# [Problem to solve]
Would you reproduce exactly the lines below from the one holding "(* ===== verification/RtcTimer.v ===== *)" through the one holding "accesses the counter", inclusive, and no others?

# [Data for the task]
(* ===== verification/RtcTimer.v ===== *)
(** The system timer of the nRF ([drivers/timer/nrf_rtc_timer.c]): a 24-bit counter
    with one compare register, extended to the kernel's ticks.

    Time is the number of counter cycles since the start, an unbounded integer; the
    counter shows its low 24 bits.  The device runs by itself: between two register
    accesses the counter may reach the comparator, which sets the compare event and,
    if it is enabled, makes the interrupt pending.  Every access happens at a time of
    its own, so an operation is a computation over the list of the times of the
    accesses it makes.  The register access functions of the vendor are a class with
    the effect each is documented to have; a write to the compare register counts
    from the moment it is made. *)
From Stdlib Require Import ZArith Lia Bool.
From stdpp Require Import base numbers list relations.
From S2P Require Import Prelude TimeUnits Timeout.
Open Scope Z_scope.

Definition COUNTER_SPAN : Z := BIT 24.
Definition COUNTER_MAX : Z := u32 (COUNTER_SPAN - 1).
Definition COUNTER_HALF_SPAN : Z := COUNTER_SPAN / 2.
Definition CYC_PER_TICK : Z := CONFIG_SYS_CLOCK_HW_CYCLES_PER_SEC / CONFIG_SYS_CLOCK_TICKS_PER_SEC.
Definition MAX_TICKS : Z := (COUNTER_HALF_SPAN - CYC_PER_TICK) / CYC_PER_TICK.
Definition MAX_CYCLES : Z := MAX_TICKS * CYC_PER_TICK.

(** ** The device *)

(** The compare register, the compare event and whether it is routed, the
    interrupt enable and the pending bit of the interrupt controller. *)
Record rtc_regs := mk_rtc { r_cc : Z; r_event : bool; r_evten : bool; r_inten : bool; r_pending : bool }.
* * *
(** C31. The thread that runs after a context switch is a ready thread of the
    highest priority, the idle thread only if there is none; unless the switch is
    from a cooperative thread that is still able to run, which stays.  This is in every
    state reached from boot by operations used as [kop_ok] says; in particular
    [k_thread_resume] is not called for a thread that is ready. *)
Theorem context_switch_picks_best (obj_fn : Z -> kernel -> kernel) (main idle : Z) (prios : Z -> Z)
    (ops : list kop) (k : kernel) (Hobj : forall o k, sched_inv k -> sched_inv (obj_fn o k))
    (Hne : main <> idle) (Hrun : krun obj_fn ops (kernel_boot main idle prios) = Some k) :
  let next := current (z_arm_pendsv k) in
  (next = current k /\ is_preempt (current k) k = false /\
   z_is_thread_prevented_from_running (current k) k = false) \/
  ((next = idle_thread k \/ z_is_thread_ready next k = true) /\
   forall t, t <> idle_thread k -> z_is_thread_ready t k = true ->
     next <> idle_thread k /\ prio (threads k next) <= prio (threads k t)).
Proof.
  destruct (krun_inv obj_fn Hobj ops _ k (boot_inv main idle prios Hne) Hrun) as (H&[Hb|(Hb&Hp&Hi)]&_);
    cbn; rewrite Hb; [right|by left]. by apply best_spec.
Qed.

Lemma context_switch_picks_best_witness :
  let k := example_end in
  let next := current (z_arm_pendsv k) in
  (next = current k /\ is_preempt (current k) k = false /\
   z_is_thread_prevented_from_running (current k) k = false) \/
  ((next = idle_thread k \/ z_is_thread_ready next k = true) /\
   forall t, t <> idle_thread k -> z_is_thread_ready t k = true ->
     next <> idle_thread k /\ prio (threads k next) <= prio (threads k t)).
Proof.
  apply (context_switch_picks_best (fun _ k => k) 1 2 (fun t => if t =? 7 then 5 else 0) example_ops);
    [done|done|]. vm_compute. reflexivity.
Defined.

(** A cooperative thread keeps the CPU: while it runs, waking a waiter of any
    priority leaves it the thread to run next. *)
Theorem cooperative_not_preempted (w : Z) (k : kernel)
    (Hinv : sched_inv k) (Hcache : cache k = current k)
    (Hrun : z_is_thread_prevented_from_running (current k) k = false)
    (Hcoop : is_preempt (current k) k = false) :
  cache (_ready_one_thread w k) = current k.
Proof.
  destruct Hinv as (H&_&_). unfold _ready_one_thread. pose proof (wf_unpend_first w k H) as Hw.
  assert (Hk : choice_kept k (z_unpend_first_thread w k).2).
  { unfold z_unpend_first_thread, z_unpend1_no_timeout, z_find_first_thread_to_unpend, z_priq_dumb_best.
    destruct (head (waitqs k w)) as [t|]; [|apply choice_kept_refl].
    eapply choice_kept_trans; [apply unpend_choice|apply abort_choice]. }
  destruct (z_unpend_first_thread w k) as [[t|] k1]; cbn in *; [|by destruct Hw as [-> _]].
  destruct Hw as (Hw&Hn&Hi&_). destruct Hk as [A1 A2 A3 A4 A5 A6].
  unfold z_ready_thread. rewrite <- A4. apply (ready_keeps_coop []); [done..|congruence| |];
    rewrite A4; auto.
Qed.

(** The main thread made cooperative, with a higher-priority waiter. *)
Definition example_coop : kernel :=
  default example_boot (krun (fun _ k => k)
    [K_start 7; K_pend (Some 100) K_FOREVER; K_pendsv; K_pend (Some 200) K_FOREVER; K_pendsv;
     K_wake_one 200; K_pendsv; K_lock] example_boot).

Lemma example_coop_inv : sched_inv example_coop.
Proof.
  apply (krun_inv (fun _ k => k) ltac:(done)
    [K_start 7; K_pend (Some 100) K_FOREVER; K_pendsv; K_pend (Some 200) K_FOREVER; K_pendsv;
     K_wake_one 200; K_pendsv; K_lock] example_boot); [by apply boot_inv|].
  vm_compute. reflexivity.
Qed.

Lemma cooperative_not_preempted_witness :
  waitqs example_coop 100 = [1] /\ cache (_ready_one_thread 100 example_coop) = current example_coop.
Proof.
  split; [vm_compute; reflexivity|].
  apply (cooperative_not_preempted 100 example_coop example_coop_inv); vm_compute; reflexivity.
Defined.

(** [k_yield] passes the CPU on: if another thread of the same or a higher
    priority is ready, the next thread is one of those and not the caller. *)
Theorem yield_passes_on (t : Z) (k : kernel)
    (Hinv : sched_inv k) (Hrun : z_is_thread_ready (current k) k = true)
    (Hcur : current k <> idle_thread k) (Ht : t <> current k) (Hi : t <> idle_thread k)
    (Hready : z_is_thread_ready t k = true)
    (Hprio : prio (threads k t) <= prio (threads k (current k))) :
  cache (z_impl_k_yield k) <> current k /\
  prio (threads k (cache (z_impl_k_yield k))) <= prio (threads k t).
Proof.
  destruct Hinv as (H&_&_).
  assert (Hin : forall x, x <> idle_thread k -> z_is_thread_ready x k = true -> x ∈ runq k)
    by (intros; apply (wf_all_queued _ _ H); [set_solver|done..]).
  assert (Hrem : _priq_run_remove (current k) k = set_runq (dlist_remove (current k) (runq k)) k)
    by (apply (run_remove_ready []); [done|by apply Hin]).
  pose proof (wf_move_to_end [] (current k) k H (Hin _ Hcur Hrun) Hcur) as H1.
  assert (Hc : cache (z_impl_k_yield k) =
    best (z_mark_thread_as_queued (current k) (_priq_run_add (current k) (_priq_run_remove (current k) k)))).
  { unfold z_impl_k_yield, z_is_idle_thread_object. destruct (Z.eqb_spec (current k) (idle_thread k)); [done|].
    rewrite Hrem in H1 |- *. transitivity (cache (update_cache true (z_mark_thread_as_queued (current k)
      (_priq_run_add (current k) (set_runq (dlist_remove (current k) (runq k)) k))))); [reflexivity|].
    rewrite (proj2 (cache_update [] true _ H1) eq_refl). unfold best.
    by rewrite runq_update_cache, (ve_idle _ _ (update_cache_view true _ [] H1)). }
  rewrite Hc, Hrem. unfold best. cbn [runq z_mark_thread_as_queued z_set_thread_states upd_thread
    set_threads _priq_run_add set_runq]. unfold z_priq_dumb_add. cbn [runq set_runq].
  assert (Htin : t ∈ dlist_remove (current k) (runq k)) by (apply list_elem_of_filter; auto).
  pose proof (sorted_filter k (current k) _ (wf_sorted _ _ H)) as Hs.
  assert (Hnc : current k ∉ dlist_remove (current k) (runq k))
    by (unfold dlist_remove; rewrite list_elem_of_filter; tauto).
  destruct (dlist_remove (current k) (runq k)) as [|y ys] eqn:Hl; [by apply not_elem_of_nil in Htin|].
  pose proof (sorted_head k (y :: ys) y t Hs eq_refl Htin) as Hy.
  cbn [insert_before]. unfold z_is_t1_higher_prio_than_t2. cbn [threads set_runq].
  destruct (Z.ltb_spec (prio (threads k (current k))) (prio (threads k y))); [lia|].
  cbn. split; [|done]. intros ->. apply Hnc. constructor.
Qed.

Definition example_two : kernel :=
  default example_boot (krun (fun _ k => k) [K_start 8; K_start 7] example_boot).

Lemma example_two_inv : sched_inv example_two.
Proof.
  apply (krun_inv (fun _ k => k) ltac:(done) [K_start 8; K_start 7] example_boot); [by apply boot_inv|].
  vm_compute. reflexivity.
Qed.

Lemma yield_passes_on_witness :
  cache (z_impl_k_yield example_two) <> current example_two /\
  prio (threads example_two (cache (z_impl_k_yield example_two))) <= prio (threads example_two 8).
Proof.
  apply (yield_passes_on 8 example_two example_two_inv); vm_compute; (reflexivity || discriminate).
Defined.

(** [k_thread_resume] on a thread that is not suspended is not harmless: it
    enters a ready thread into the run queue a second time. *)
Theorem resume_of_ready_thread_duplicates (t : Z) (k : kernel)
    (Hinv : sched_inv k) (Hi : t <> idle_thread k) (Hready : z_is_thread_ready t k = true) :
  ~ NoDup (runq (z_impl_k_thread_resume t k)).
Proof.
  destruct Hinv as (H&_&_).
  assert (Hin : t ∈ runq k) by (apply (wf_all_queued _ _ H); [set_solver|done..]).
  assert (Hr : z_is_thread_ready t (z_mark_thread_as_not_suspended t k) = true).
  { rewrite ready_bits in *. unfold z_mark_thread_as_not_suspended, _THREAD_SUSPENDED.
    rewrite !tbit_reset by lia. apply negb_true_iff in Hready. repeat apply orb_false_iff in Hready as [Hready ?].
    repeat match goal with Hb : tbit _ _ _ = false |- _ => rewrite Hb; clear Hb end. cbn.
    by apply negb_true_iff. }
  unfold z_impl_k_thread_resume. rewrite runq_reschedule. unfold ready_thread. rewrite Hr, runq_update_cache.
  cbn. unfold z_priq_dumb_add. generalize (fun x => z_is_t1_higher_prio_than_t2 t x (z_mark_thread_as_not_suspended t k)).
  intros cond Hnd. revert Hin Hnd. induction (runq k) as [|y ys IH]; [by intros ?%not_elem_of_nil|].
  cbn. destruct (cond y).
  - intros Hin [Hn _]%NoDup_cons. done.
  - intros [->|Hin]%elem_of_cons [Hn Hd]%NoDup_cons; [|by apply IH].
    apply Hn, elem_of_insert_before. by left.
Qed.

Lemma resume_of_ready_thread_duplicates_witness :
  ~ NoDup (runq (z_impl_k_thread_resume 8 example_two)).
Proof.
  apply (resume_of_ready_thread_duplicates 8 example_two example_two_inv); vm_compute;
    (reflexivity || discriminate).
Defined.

# [Solution for this exercise]
(* ===== verification/RtcTimer.v ===== *)
(** The system timer of the nRF ([drivers/timer/nrf_rtc_timer.c]): a 24-bit counter
    with one compare register, extended to the kernel's ticks.

    Time is the number of counter cycles since the start, an unbounded integer; the
    counter shows its low 24 bits.  The device runs by itself: between two register
    accesses the counter may reach the comparator, which sets the compare event and,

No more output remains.